0

I am trying to master building functions in R. Say I have a data frame or data.table,

dummy <- df(y, x, a, b, who)

Where the vector "who" is like so,

who <- c("Joseph", "Kim", "Billy")

I would like to use the character vector to perform various regression models and name the outputs and their summary statistics. So for the entry, "Billy" in the vector above, I would like something like this:

function() {
ols.reg.Billy <- lm(y ~ x + a + b, data = dummy[dummy$who == "Billy"])
dw.Billy <- dwtest(ols.reg.Billy)

output.Billy <- list(ols.reg.Billy, dw.Billy)
return(output.Billy)
}

But for 500 different entries of the who vector above.

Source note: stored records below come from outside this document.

(* ===== verification/StreamText.v ===== *)
(** * The [StreamTextParser] interface ([utils/stream-parser/src/stream_text.rs])

    A parser consumes text chunk by chunk and yields visible text and extracted
    payloads.  The trait is the class [StreamTextParser]; what one parser
    promises to the code that wraps it is the class [StreamLaws]: a
    well-formed parser always returns, and where the stream is cut into chunks
    does not matter. *)
From S2P Require Import Prelude RustStr.

Record StreamTextChunk (T : Type) := mk_chunk {
  visible_text : rstring;
  extracted : list T
}.
Arguments mk_chunk {T} _ _.
Arguments visible_text {T} _.
Arguments extracted {T} _.

Definition chunk_default {T} : StreamTextChunk T := mk_chunk [] [].

Definition chunk_is_empty {T} (c : StreamTextChunk T) : bool :=
  bool_decide (visible_text c = []) && bool_decide (length (extracted c) = 0).

(** What every caller does with successive chunks: concatenate both fields. *)
Definition chunk_app {T} (a b : StreamTextChunk T) : StreamTextChunk T :=
  mk_chunk (visible_text a ++ visible_text b) (extracted a ++ extracted b).
Infix "+++" := chunk_app (at level 60, right associativity) : rust_scope.

(** [push_str] is [None] when the call does not return. *)
Class StreamTextParser (P T : Type) := {
  push_str : P → rstring → option (P * StreamTextChunk T);
  finish : P → P * StreamTextChunk T
}.

Section chunk_monoid.
Context {T : Type}.
Implicit Types a b c : StreamTextChunk T.

Lemma chunk_app_assoc a b c : (a +++ b) +++ c = a +++ b +++ c.
Proof. unfold chunk_app. cbn. by rewrite !app_assoc. Qed.
Lemma chunk_app_default_l a : chunk_default +++ a = a.
Proof. by destruct a. Qed.
Lemma chunk_app_default_r a : a +++ chunk_default = a.
Proof. destruct a. unfold chunk_app, chunk_default. cbn. by rewrite !app_nil_r. Qed.
Lemma chunk_is_empty_spec a : chunk_is_empty a = true ↔ a = chunk_default.
Proof.
  unfold chunk_is_empty. rewrite andb_true_iff, !bool_decide_eq_true.
  destruct a as [v [|x e]]; unfold chunk_default; cbn; naive_solver.
Qed.
End chunk_monoid.
Create Rewrite HintDb chunks.
#[export] Hint Rewrite @chunk_app_default_l @chunk_app_default_r @chunk_app_assoc : chunks.

(** ** What a parser promises *)
Class StreamLaws (P T : Type) `{StreamTextParser P T} := {
  parser_wf : P → Prop;
  out_equiv : relation (StreamTextChunk T);
  out_equivalence :: Equivalence out_equiv;
  out_app_proper :: Proper (out_equiv ==> out_equiv ==> out_equiv) chunk_app;
  push_ok p s : parser_wf p → ∃ p' o, push_str p s = Some (p', o) ∧ parser_wf p';
  push_nil p : parser_wf p → push_str p [] = Some (p, chunk_default);
  push_app p s1 s2 p1 o1 p2 o2 :
    parser_wf p → push_str p s1 = Some (p1, o1) → push_str p1 s2 = Some (p2, o2) →
    ∃ o, push_str p (s1 ++ s2) = Some (p2, o) ∧ out_equiv o (o1 +++ o2)
}.

(** Feeding a list of chunks, collecting what comes out. *)
Fixpoint push_all {P T} `{StreamTextParser P T} (p : P) (chunks : list rstring)
    : option (P * StreamTextChunk T) :=
  match chunks with
  | [] => Some (p, chunk_default)
  | s :: rest =>
      '(p1, o1) ← push_str p s;
      '(p2, o2) ← push_all p1 rest;
      Some (p2, o1 +++ o2)
  end.

(** A whole run: all chunks, then the final flush. *)
Definition collect {P T} `{StreamTextParser P T} (p : P) (chunks : list rstring)
    : option (StreamTextChunk T) :=
  '(p1, o1) ← push_all p chunks;
  Some (o1 +++ (finish p1).2).

Lemma push_all_snoc {P T} `{StreamTextParser P T} (p : P) chunks s :
  push_all p (chunks ++ [s]) =
    ('(p1, o1) ← push_all p chunks; '(p2, o2) ← push_str p1 s; Some (p2, o1 +++ o2)).
Proof.
  revert p. induction chunks as [|v chunks IH]; intros p; cbn.
  - destruct (push_str p s) as [[p2 o2]|]; cbn; [|done].
    by rewrite chunk_app_default_l, chunk_app_default_r.
  - destruct (push_str p v) as [[q o]|]; cbn; [|done]. rewrite IH.
    destruct (push_all q chunks) as [[p1 o1]|]; cbn; [|done].
    destruct (push_str p1 s) as [[p2 o2]|]; cbn; [|done]. by rewrite chunk_app_assoc.
Qed.

Section laws.
Context {P T : Type} `{StreamLaws P T}.

Lemma push_wf p s p' o : parser_wf p → push_str p s = Some (p', o) → parser_wf p'.
Proof. intros Hp E. destruct (push_ok p s Hp) as (p2 & o2 & E2 & ?). by simplify_eq. Qed.

(** A run over any chunks ends in the state the undivided text ends in and
    yields the same output. *)
Lemma push_all_concat p chunks :
  parser_wf p →
  ∃ p' o o', push_all p chunks = Some (p', o) ∧ push_str p (concat chunks) = Some (p', o') ∧
             out_equiv o o' ∧ parser_wf p'.
Proof.
  revert p. induction chunks as [|s rest IH]; intros p Hp; cbn.
  { exists p, chunk_default, chunk_default. rewrite push_nil by done. done. }
  destruct (push_ok p s Hp) as (p1 & o1 & E1 & H1).
  destruct (IH p1 H1) as (p2 & o2 & o2' & E2 & E2' & Heq & H2).
  destruct (push_app p s (concat rest) p1 o1 p2 o2' Hp E1 E2') as (o & E & Ho).
  exists p2, (o1 +++ o2), o. rewrite E1. cbn. rewrite E2. cbn.
  split_and!; [done|done| |done]. by rewrite Ho, Heq.
Qed.

Lemma collect_concat p chunks1 chunks2 :
  parser_wf p → concat chunks1 = concat chunks2 →
  ∃ o1 o2, collect p chunks1 = Some o1 ∧ collect p chunks2 = Some o2 ∧ out_equiv o1 o2.
Proof.
  intros Hp Hc. unfold collect.
  destruct (push_all_concat p chunks1 Hp) as (p1 & a1 & b1 & E1 & F1 & G1 & _).
  destruct (push_all_concat p chunks2 Hp) as (p2 & a2 & b2 & E2 & F2 & G2 & _).
  rewrite Hc, F2 in F1. injection F1 as <- <-. rewrite E1, E2. cbn.
  do 2 eexists. split_and!; [done|done|]. by rewrite G1, G2.
Qed.
End laws.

Is there some way to do this? What's the most efficient way? I keep getting errors and I feel I am seriously missing something. Is there some way to use paste?

pogibas
  • 27,303
  • 19
  • 84
  • 117
jvalenti
  • 604
  • 1
  • 9
  • 31

2 Answers2

3

If this doesn't solve it, please provide a reproducible example. It makes it easier to help you.

library(lmtest)
    outputs <- lapply(who, function(name) {
        ols.reg <- lm(y ~ x + a + b, data = dummy[dummy$who == name])
        dw <- dwtest(ols.reg)
        output <- paste(c("ols.reg","dw"), name, sep = "_")
        return(output)
    })
csgroen
  • 2,511
  • 11
  • 28
  • I like this solution a lot it's intuitive. What if I wanted to name the two elements in the list(ols.reg, dw) according to each value of "who"? – jvalenti Aug 22 '17 at 00:25
  • 1
    You can add names to the list with the name of the current "who" value before returning it. I updated the solution. – csgroen Aug 22 '17 at 00:47
2

1) Map Using the built in CO2 data set suppose we wish to regress uptake on conc separately for each Type. Note that this names the components by the Type.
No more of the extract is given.